▶ REQUIRED ACTION
From the data below, copy out every line in which the word "then" occurs.

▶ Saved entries
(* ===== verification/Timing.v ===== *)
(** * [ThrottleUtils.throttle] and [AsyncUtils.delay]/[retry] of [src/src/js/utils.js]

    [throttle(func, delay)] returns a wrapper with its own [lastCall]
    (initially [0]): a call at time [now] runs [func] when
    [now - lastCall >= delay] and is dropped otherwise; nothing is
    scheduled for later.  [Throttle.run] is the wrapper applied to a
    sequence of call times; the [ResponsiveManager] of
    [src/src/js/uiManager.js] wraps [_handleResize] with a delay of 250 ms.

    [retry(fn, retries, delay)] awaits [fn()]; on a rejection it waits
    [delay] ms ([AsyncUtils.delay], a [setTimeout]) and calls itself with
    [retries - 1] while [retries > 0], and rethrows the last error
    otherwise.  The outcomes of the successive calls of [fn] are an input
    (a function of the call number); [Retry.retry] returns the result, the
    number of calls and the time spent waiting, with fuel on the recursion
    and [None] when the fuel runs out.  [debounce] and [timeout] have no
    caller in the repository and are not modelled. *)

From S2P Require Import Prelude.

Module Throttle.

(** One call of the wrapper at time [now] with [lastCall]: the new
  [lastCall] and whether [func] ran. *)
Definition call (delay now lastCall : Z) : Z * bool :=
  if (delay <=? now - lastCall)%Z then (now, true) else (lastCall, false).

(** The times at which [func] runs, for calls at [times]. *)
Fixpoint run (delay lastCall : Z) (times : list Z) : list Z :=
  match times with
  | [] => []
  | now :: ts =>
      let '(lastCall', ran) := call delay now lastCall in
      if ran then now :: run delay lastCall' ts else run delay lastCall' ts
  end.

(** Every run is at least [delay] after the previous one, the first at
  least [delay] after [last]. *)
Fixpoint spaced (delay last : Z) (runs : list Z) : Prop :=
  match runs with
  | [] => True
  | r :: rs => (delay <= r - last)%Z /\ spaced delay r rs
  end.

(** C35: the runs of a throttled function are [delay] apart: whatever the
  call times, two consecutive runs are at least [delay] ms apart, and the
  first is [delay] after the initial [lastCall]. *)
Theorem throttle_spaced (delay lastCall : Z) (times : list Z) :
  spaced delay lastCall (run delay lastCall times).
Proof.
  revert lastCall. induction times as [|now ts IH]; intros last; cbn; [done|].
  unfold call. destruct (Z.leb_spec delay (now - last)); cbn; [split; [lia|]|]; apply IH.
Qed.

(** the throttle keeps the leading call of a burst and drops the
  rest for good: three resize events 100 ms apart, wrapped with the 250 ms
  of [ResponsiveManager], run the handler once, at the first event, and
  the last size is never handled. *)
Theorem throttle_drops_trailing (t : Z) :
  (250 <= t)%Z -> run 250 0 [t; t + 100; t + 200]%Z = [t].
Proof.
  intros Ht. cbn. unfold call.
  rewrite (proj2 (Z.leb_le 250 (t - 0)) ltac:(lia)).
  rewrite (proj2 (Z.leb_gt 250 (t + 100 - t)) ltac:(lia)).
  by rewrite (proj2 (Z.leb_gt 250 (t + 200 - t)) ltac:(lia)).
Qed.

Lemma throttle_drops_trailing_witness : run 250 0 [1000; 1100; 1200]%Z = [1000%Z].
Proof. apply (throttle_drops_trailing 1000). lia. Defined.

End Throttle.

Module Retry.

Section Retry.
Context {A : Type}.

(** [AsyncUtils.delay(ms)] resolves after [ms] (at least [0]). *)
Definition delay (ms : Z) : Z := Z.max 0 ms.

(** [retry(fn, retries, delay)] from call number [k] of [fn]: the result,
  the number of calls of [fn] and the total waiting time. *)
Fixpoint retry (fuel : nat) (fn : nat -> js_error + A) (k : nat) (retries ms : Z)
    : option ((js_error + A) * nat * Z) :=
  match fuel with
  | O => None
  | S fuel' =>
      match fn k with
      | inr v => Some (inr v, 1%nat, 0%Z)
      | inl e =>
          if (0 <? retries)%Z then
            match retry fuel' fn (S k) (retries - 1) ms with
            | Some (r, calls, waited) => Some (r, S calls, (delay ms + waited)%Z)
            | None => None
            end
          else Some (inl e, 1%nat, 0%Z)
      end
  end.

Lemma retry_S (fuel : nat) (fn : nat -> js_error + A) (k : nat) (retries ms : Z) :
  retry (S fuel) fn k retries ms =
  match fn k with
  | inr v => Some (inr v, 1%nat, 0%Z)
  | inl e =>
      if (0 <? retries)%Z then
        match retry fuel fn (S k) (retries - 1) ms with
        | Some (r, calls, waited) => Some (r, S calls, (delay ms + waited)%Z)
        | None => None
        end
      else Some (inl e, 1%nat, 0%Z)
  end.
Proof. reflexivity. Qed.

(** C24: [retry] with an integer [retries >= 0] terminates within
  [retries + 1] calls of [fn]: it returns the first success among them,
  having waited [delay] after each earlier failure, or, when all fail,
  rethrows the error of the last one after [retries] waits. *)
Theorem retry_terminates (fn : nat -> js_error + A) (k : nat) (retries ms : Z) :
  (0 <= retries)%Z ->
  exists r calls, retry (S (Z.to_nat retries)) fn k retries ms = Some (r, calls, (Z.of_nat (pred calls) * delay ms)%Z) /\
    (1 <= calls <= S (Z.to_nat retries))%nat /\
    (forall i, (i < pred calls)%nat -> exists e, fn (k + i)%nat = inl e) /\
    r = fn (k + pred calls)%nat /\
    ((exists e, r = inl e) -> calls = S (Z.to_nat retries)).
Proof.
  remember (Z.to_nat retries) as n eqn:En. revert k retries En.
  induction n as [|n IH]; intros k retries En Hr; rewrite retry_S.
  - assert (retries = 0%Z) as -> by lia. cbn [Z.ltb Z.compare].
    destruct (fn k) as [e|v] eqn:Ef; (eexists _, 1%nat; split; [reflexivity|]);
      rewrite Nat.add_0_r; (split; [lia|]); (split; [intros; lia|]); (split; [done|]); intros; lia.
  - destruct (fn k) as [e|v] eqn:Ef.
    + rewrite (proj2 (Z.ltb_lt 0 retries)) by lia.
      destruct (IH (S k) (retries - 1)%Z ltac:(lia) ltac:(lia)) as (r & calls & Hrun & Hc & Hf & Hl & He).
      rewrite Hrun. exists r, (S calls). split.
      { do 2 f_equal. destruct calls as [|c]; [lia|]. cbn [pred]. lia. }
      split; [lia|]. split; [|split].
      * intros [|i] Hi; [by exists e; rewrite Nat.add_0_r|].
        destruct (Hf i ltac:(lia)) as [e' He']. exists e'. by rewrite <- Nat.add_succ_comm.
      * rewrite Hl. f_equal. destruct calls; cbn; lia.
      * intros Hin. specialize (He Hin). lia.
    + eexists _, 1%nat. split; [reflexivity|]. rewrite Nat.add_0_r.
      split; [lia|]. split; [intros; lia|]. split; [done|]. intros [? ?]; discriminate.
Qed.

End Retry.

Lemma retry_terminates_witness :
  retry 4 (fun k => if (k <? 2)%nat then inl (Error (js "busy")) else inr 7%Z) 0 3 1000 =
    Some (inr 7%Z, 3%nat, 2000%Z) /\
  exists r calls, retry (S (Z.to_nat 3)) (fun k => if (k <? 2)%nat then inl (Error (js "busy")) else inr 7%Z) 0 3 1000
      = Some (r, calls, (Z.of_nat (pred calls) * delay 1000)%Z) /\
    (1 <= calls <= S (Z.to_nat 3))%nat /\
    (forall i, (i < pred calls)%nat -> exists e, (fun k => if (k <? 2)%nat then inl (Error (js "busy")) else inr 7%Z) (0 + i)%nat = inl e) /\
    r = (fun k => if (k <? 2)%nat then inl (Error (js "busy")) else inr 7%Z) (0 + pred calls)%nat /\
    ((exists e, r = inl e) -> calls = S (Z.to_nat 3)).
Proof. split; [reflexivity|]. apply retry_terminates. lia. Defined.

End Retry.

▶ SOLUTION TO THIS TASK
  if (delay <=? now - lastCall)%Z then (now, true) else (lastCall, false).
      if ran then now :: run delay lastCall' ts else run delay lastCall' ts
          if (0 <? retries)%Z then
      if (0 <? retries)%Z then
  retry 4 (fun k => if (k <? 2)%nat then inl (Error (js "busy")) else inr 7%Z) 0 3 1000 =
  exists r calls, retry (S (Z.to_nat 3)) (fun k => if (k <? 2)%nat then inl (Error (js "busy")) else inr 7%Z) 0 3 1000
    (forall i, (i < pred calls)%nat -> exists e, (fun k => if (k <? 2)%nat then inl (Error (js "busy")) else inr 7%Z) (0 + i)%nat = inl e) /\
    r = (fun k => if (k <? 2)%nat then inl (Error (js "busy")) else inr 7%Z) (0 + pred calls)%nat /\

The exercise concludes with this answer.